Saved data entries
----
(** * GEventos backend: the event-layout routes of [src/routes/eventRoutes.js]

    A shallow embedding of the three layout handlers

      - [GET    /:eventoID/layout]
      - [PUT    /:eventoID/layout]          (the layout reconciler)
      - [DELETE /:eventoID/areas/:areaID]

    over a model of the relational store declared in [src/schema.sql].

    Conventions of the embedding.

    - A request body is what [express.json()] hands to the handler: a tree of
      JSON values.  JSON numbers are restricted to integer values: [VNum n] is
      the double nearest to [n], and it prints as JavaScript prints a double.
      A string is held as its UTF-8 bytes; [toUpperCase] follows the case
      mapping of Unicode 14 (UnicodeData and SpecialCasing), and the blanks
      [parseInt] and [trim] skip are those of ECMAScript.  An object is the
      list of its properties in insertion order.
    - The handlers mutate [req.body] in place.  A parsed body is a tree (no two
      paths reach the same object), so the mutation is modelled by threading
      the updated value.
    - A handler is a computation in a state-and-exception monad over [world]:
      the committed tables, the transaction open on the pooled client, the
      [SERIAL] sequences (which PostgreSQL never rolls back), and a schedule
      of connection faults telling which statements fail to reach the server.
      [pool.connect()] itself is taken to succeed, and [client.release()]
      does nothing to the tables.
    - Statements follow the SQL text of the source; the constraints they check
      are the ones of [schema.sql] for the five tables the routes touch
      ([AreaManager] and [Boleto], which also reference [Area] and [Asiento],
      are left out).  Parameters travel as the text node-postgres makes of
      them, and the server reads that text as PostgreSQL 16 and later do.
    - Of an answer the model keeps the status, the [message] (or [error]) of
      a failure, and the [layoutConfig] and [seats] of a success; the
      [detail] of a 500 and the [message] of a 200 are left out.  What the
      handlers log is left out too, except that a message which prints a
      value of the request body is kept as the conversion to text it makes:
      that conversion can fail, and the request with it. *)

From Stdlib Require Import ZArith List String Ascii Bool Lia Sorted Permutation.
From Stdlib Require Import DecimalString.
Import ListNotations.
Set Warnings "-register-all".
Open Scope string_scope.
Open Scope Z_scope.
(** Whatever the client has called and whatever a unique_ptr holds, the
    handle [owned_pointer(std::unique_ptr<T>)] makes of it is neither
    acquired nor expired.  When the constructor allocates a block, the handle
    points at what the unique_ptr held; when it attaches to the live block
    the secret of the resource names, at the address that block has kept.
    [get] returns that address and [unique_ptr()] hands it back without an
    exception.  The constructor frees no resource and runs no
    [delete_event]. *)
Theorem wrapped_unique_ptr_is_handed_back
    (os : list operation) (T : element_type) (u : address) :
  let s := run empty_heap os in
  let kept :=
    match back_reference T u s with
    | Some c => get_pointer (Some c) s
    | None => u
    end in
  let '(p, s1) := owned_pointer_from_unique_ptr T u s in
  get_pointer p s1 = kept ∧
  acquired p s1 = false ∧
  expired p s1 = false ∧
  get p s1 = returns kept ∧
  fst (unique_ptr p s1) = returns kept ∧
  acquired p (snd (unique_ptr p s1)) = negb (kept =? nullptr) ∧
  (∀ a, is_Some (objects s1 !! a) ↔ is_Some (objects s !! a)) ∧
  delete_events s1 = delete_events s.
Proof.
  intros s kept.
  assert (Hok : heap_ok s) by (apply heap_ok_run; apply heap_ok_empty).
  assert (Hm : marks_ok s)
    by (apply marks_ok_run; [apply heap_ok_empty | apply marks_ok_empty]).
  unfold owned_pointer_from_unique_ptr. cbv zeta.
  pose proof (owned_pointer_raw_objects T u false s) as Hobj.
  pose proof (owned_pointer_raw_delete_events T u false s) as Hev.
  pose proof (owned_pointer_raw_acquired T u false s) as Hacq.
  assert (Hcb : ∀ cb, deref (fst (owned_pointer_raw T u false s))
                        (snd (owned_pointer_raw T u false s)) = Some cb →
                      _ptr cb = kept ∧ _deleted cb = false).
  { unfold kept. destruct (back_reference T u s) as [c|] eqn:Hb.
    - rewrite (owned_pointer_raw_attach _ _ _ _ _ Hb). cbn [fst snd].
      apply back_reference_Some in Hb as (_ & _ & Hu & cell & Hc & _).
      unfold get_pointer. rewrite !deref_Some. simpl.
      rewrite !lookup_alter_eq, Hc. simpl.
      intros cb [= <-]. simpl. split; [done|].
      destruct (_deleted (tuple cell)) eqn:Hdel; [|done].
      destruct (deleted_means_freed _ Hm _ _ Hc Hdel) as [_ Hfree].
      rewrite (secret_points_home _ Hm _ _ _ Hu Hc) in Hfree. congruence.
    - rewrite (owned_pointer_raw_fresh _ _ _ _ Hb). cbn [fst snd].
      rewrite deref_Some. simpl. rewrite lookup_insert_eq. simpl.
      by intros cb [= <-]. }
  destruct (owned_pointer_raw T u false s) as [p s1]. cbn [fst snd] in *.
  destruct Hacq as (_ & [cb Hp] & Hacq).
  destruct (Hcb cb Hp) as [Hptr Hdel].
  assert (Hget : get_pointer p s1 = kept)
    by (unfold get_pointer; by rewrite Hp).
  assert (Hexp : expired p s1 = false) by (unfold expired; by rewrite Hp).
  split; [done|]. split; [done|]. split; [done|].
  split.
  { unfold get, throw_if_is_destroyed_and_has_virtual_dtor.
    by rewrite Hexp, Hget. }
  split; [by apply unique_ptr_hands_back|].
  split; [|done].
  unfold unique_ptr. rewrite Hget, Hacq.
  destruct (kept =? nullptr); simpl; [done|].
  by apply acquired_store_acquired.
Qed.

(** ** The calls that free nothing *)

Lemma ends_nothing_step (s : heap) (o : operation) :
  ends_nothing o →
  (∀ a, is_Some (objects s !! a) → is_Some (objects (step s o) !! a)) ∧
  (∀ c, is_Some (blocks s !! c) → is_Some (blocks (step s o) !! c)) ∧
  delete_events (step s o) = delete_events s.
Proof.
  assert (Hraw : ∀ T p b,
    (∀ c, is_Some (blocks s !! c) →
          is_Some (blocks (snd (owned_pointer_raw T p b s)) !! c))).
  { intros T p b c [cell Hc].
    destruct (back_reference T p s) as [c'|] eqn:Hb.
    - rewrite (owned_pointer_raw_attach _ _ _ _ _ Hb). simpl.
      rewrite !lookup_alter_is_Some. eauto.
    - rewrite (owned_pointer_raw_fresh _ _ _ _ Hb). simpl.
      destruct (decide (next_block s = c)) as [->|].
      + rewrite lookup_insert_eq. eauto.
      + rewrite lookup_insert_ne by done. eauto. }
  destruct o as [T|T|T u|T u|p|p|p|p|u]; simpl; try done; intros _.
  - rewrite make_owned_eq. simpl. split; [|split; [|done]].
    + intros a [o Ha]. destruct (decide (next_object s = a)) as [->|].
      * rewrite lookup_insert_eq. eauto.
      * rewrite lookup_insert_ne by done. eauto.
    + intros c [cell Hc]. destruct (decide (next_block s = c)) as [->|].
      * rewrite lookup_insert_eq. eauto.
      * rewrite lookup_insert_ne by done. eauto.
  - split; [|done].
    intros a [o Ha]. destruct (decide (next_object s = a)) as [->|].
    + rewrite lookup_insert_eq. eauto.
    + rewrite lookup_insert_ne by done. eauto.
  - unfold owned_pointer_from_unique_ptr. cbv zeta.
    split; [|split].
    + intros a. apply owned_pointer_raw_objects.
    + apply Hraw.
    + apply owned_pointer_raw_delete_events.
  - unfold owned_pointer_from_link. cbv zeta.
    split; [|split].
    + intros a. apply owned_pointer_raw_objects.
    + apply Hraw.
    + apply owned_pointer_raw_delete_events.
  - destruct p as [c|]; [|done]. simpl. split; [done|]. split; [|done].
    intros c' Hc. by rewrite lookup_alter_is_Some.
  - unfold unique_ptr. destruct (negb _); [|done].
    destruct (negb _); [|done]. destruct p as [c|]; [|done]. simpl.
    split; [done|]. split; [|done].
    intros c' Hc. by rewrite lookup_alter_is_Some.
Qed.
Lemma main_root_missing_witness :
  let division_file := [ "4" +:+ Str.SEP +:+ "PLN" +:+ Str.SEP +:+ "Plants"
                           +:+ Str.SEP +:+ "-" +:+ nl ] in
  let nodes_file := [ "3398" +:+ Str.SEP +:+ "3193" +:+ Str.SEP +:+ "phylum"
                        +:+ Str.SEP +:+ "XX" +:+ Str.SEP +:+ "4" +:+ nl ] in
  let names_file := [ "3398" +:+ Str.SEP +:+ "Bryophyta" +:+ Str.SEP
                        +:+ Str.SEP +:+ "scientific name" +:+ nl ] in
  ∃ out,
    (∀ fuel, (length nodes_file + 1 < fuel)%nat →
       main fuel division_file nodes_file names_file
         = Some (out, Raise (KeyError PLANTAE))) ∧
    List.filter is_division_insert out =
      division_statement <$> [(4, ("PLN", "Plants", "-"))] ∧
    List.filter is_taxon_name_insert out = [].
Proof.
  intros division_file nodes_file names_file.
  apply (main_root_missing division_file nodes_file names_file
           [(4, ("PLN", "Plants", "-"))] [(3398, (3193, "phylum", 4))]).
  - reflexivity.
  - reflexivity.
  - reflexivity.
  - repeat constructor; rewrite <-names_record_None; vm_compute; discriminate.
Defined.

(** X15. A line that a loader cannot read, in any of the three files, ends
    the program with an exception before the output file is opened:
    nothing is written. *)
Theorem main_malformed_input (division_file nodes_file names_file : list string) :
  Exists (fun line => too_few_fields 4 line ∨ first_field_not_int line)
    division_file ∨
  Exists malformed_node_line nodes_file ∨
  Exists (fun line => too_few_fields 4 line ∨ first_field_not_int line)
    names_file →
  ∀ fuel, (length nodes_file + 1 < fuel)%nat →
    ∃ e, main fuel division_file nodes_file names_file = Some ([], Raise e).
Proof.
  intros Hbad fuel Hfuel. unfold main.
  destruct (parse_division division_file) as [divisions|e] eqn:Hdiv; [|eauto].
  destruct (parse_nodes_with_division nodes_file) as [nodes|e] eqn:Hnodes; [|eauto].
  pose proof (parse_nodes_with_division_wf _ _ Hnodes) as Hwf.
  pose proof (parse_nodes_length _ _ Hnodes) as Hlen.
  destruct (get_descendants_total nodes PLANTAE fuel Hwf) as (taxids & -> & _);
    [lia|]. simpl.
  destruct Hbad as [Hbad|[Hbad|Hbad]].
  - apply parse_division_Ok_inv in Hdiv as [Hok _].
    apply Exists_exists in Hbad as (line & Hin & Hline%division_record_None).
    destruct (proj1 (Forall_forall _ _) Hok line Hin) as [r Hr]. congruence.
  - apply parse_nodes_Ok_inv in Hnodes as [Hok _].
    apply Exists_exists in Hbad as (line & Hin & Hline%node_record_None).
    destruct (proj1 (Forall_forall _ _) Hok line Hin) as [r Hr]. congruence.
  - destruct (parse_names_lines_raise names_file taxids []) as [e He].
    + eapply Exists_impl; [exact Hbad|]. intros line. apply names_record_None.
    + unfold parse_names. rewrite He. eauto.
Qed.
Lemma config_default_model_witness :
  model (createContentGeneratorConfig
           (fun _ name => name)
           {| GEMINI_API_KEY := None; GOOGLE_API_KEY := None;
              OPENAI_API_KEY := Some "sk-x"; OPENAI_MODEL := Some "";
              OPENAI_BASE_URL := None; OPENAI_EMBEDDING_MODEL := None;
              GOOGLE_CLOUD_PROJECT := None; GOOGLE_CLOUD_LOCATION := None;
              CLI_VERSION := None; process_version := "v20.0.0";
              process_platform := "linux"; process_arch := "x64" |}
           None (Some USE_OPENAI) None) = "gpt-4".
Proof.
  apply (config_default_model
           (fun _ name => name)
           {| GEMINI_API_KEY := None; GOOGLE_API_KEY := None;
              OPENAI_API_KEY := Some "sk-x"; OPENAI_MODEL := Some "";
              OPENAI_BASE_URL := None; OPENAI_EMBEDDING_MODEL := None;
              GOOGLE_CLOUD_PROJECT := None; GOOGLE_CLOUD_LOCATION := None;
              CLI_VERSION := None; process_version := "v20.0.0";
              process_platform := "linux"; process_arch := "x64" |}
           None USE_OPENAI None).
  - now left.
  - now left.
  - now right.
  - now left.
Defined.

End CoreContentGeneratorFacts.

(** * The two factory functions *)

(** The two exported functions [createOpenAIContentGenerator], of
    [openai-content-generator.ts] and of [simple-factory.ts], build the
    same generator from the same arguments: a missing model becomes
    "gpt-4" and a missing embedding model "text-embedding-ada-002", while
    an argument that is given, be it the empty string, is kept; the key
    and the base URL go to the client unchanged. *)
Theorem factory_functions_agree (apiKey : string)
        (model embeddingModel baseURL : option string) :
  simpleCreateOpenAIContentGenerator apiKey model embeddingModel baseURL =
    createOpenAIContentGenerator apiKey model embeddingModel baseURL /\
  clientOptions (createOpenAIContentGenerator apiKey model embeddingModel baseURL) =
    {| option_apiKey := apiKey; option_baseURL := baseURL |} /\
  (forall name, model = Some name ->
     field_model (createOpenAIContentGenerator apiKey model embeddingModel baseURL)
       = name) /\
  (model = None ->
     field_model (createOpenAIContentGenerator apiKey model embeddingModel baseURL)
       = "gpt-4") /\
  (forall name, embeddingModel = Some name ->
     field_embeddingModel
       (createOpenAIContentGenerator apiKey model embeddingModel baseURL) = name) /\
  (embeddingModel = None ->
     field_embeddingModel
       (createOpenAIContentGenerator apiKey model embeddingModel baseURL)
       = "text-embedding-ada-002").
Proof.
  unfold simpleCreateOpenAIContentGenerator, createOpenAIContentGenerator,
    newOpenAIContentGenerator.
  repeat split.
  - intros name ->. reflexivity.
  - intros ->. reflexivity.
  - intros name ->. reflexivity.
  - intros ->. reflexivity.
Qed.
Lemma page_is_lost_only_to_data_witness :
  shown (λ _, false)
    (app (run
       [(SpeechResult "hi", 1%Z);
        (Settle 1 (Response 200 (Some (VObj {[ "response" := VNum "42" ]}))), 2%Z)]
       (boot 0%Z true)))
  = false
  ∧ ((∃ m,
        m ∈ messages (app (run
              [(SpeechResult "hi", 1%Z);
               (Settle 1 (Response 200 (Some (VObj {[ "response" := VNum "42" ]}))), 2%Z)]
              (boot 0%Z true)))
        ∧ type m = bot
        ∧ truthy (text m) = true
        ∧ ∀ s, text m ≠ VStr s)
     ∨ (∃ e,
          panelExpression (λ _, false) (app (run
              [(SpeechResult "hi", 1%Z);
               (Settle 1 (Response 200 (Some (VObj {[ "response" := VNum "42" ]}))), 2%Z)]
              (boot 0%Z true)))
          = Throw e)
     ∨ (∃ l,
          panelExpression (λ _, false) (app (run
              [(SpeechResult "hi", 1%Z);
               (Settle 1 (Response 200 (Some (VObj {[ "response" := VNum "42" ]}))), 2%Z)]
              (boot 0%Z true)))
          = Normal (Some l)
          ∧ forallb validChild l = false)).
Proof.
  split; [reflexivity|].
  apply (page_is_lost_only_to_data 0%Z true
           [(SpeechResult "hi", 1%Z);
            (Settle 1 (Response 200 (Some (VObj {[ "response" := VNum "42" ]}))), 2%Z)]
           (λ _, false)).
  reflexivity.
Defined.

End Breakage.

(** ** The send button *)

Section SendButton.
----
(About this exercise): Look through the entries above and quote exactly the lines from the line with "None (Some USE_OPENAI)" to the line with "(forall name, model = Some name ->", counting both of those lines.

(Result):
           None (Some USE_OPENAI) None) = "gpt-4".
Proof.
  apply (config_default_model
           (fun _ name => name)
           {| GEMINI_API_KEY := None; GOOGLE_API_KEY := None;
              OPENAI_API_KEY := Some "sk-x"; OPENAI_MODEL := Some "";
              OPENAI_BASE_URL := None; OPENAI_EMBEDDING_MODEL := None;
              GOOGLE_CLOUD_PROJECT := None; GOOGLE_CLOUD_LOCATION := None;
              CLI_VERSION := None; process_version := "v20.0.0";
              process_platform := "linux"; process_arch := "x64" |}
           None USE_OPENAI None).
  - now left.
  - now left.
  - now right.
  - now left.
Defined.

End CoreContentGeneratorFacts.

(** * The two factory functions *)

(** The two exported functions [createOpenAIContentGenerator], of
    [openai-content-generator.ts] and of [simple-factory.ts], build the
    same generator from the same arguments: a missing model becomes
    "gpt-4" and a missing embedding model "text-embedding-ada-002", while
    an argument that is given, be it the empty string, is kept; the key
    and the base URL go to the client unchanged. *)
Theorem factory_functions_agree (apiKey : string)
        (model embeddingModel baseURL : option string) :
  simpleCreateOpenAIContentGenerator apiKey model embeddingModel baseURL =
    createOpenAIContentGenerator apiKey model embeddingModel baseURL /\
  clientOptions (createOpenAIContentGenerator apiKey model embeddingModel baseURL) =
    {| option_apiKey := apiKey; option_baseURL := baseURL |} /\
  (forall name, model = Some name ->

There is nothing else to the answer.